Section Conversion.

(** What the defaults of the model draw for a new snippet: the identifier
    and the two readings of the clock. *)
Variables (new_id created updated : string).

(** [gist_to_snippet]; whatever goes wrong inside is raised as a
    [GistError], whose message ends with the text of the first error (left
    out for the error of the constructor). *)
Definition gist_to_snippet (gist : Gist)
  : SearchEngine.outcome Models.Snippet :=
  match files gist with
  | [] =>
      SearchEngine.Raises _ "GistError"
        "Failed to convert Gist to snippet: Gist has no files"
  | file :: _ =>
      let name :=
        if Py.contains "." (filename file)
        then PySplit.rsplit_head "." (filename file)
        else filename file in
      let tags := tags_of_description (description gist) in
      let language := ConfigManager.or_else (file_language file) "auto" in
      match
        SnippetModel.init
          {| Models.id := new_id;
             Models.name := name;
             Models.content := file_content file;
             Models.language :=
               if PyText.truthy language then Py.lower language else "auto";
             Models.tags := tags;
             Models.execution_mode := "current";
             Models.gist_id := Some (gist_ident gist);
             Models.gist_url := Some (html_url gist);
             Models.created_at := created;
             Models.updated_at := updated |}
      with
      | SearchEngine.Returns _ snippet => SearchEngine.Returns _ snippet
      | SearchEngine.Raises _ _ _ =>
          SearchEngine.Raises _ "GistError"
            "Failed to convert Gist to snippet"
      end
  end.

End Conversion.

End GistManager.

(** ** More concrete inputs *)

Module Samples.

(** Field values as a caller may give them, and the snippet that the
    constructor makes of them. *)
Definition raw_fields : Models.Snippet :=
  Examples.make "11" "Deploy" "make deploy" ["  Docker "; "   "; "API"]
    "2024-01-05T10:00:00".

Definition deploy : Models.Snippet :=
  Examples.make "11" "Deploy" "make deploy" ["docker"; "api"]
    "2024-01-05T10:00:00".

(** The snippet [fetch] of the tag store with a new content. *)
Definition fetch_edited : Models.Snippet :=
  Examples.make "8" "fetch" "get --retry" ["api"] "2024-01-02T10:00:00".

(** A snippet with the name of a stored one and another identifier. *)
Definition fetch_again : Models.Snippet :=
  Examples.make "12" "fetch" "curl" [] "2024-01-06T10:00:00".

(** A script with its interpreter line, and the text of it. *)
Definition script_text : string :=
  ("#!/bin/bash" ++ PyLines.newline ++ "echo hi")%string.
───
_Prompt_
Give back exactly the lines of the listing above, starting with its first line and ending with the line that holds "Models.created_at := created;".

_Solution to this task_
Section Conversion.

(** What the defaults of the model draw for a new snippet: the identifier
    and the two readings of the clock. *)
Variables (new_id created updated : string).

(** [gist_to_snippet]; whatever goes wrong inside is raised as a
    [GistError], whose message ends with the text of the first error (left
    out for the error of the constructor). *)
Definition gist_to_snippet (gist : Gist)
  : SearchEngine.outcome Models.Snippet :=
  match files gist with
  | [] =>
      SearchEngine.Raises _ "GistError"
        "Failed to convert Gist to snippet: Gist has no files"
  | file :: _ =>
      let name :=
        if Py.contains "." (filename file)
        then PySplit.rsplit_head "." (filename file)
        else filename file in
      let tags := tags_of_description (description gist) in
      let language := ConfigManager.or_else (file_language file) "auto" in
      match
        SnippetModel.init
          {| Models.id := new_id;
             Models.name := name;
             Models.content := file_content file;
             Models.language :=
               if PyText.truthy language then Py.lower language else "auto";
             Models.tags := tags;
             Models.execution_mode := "current";
             Models.gist_id := Some (gist_ident gist);
             Models.gist_url := Some (html_url gist);
             Models.created_at := created;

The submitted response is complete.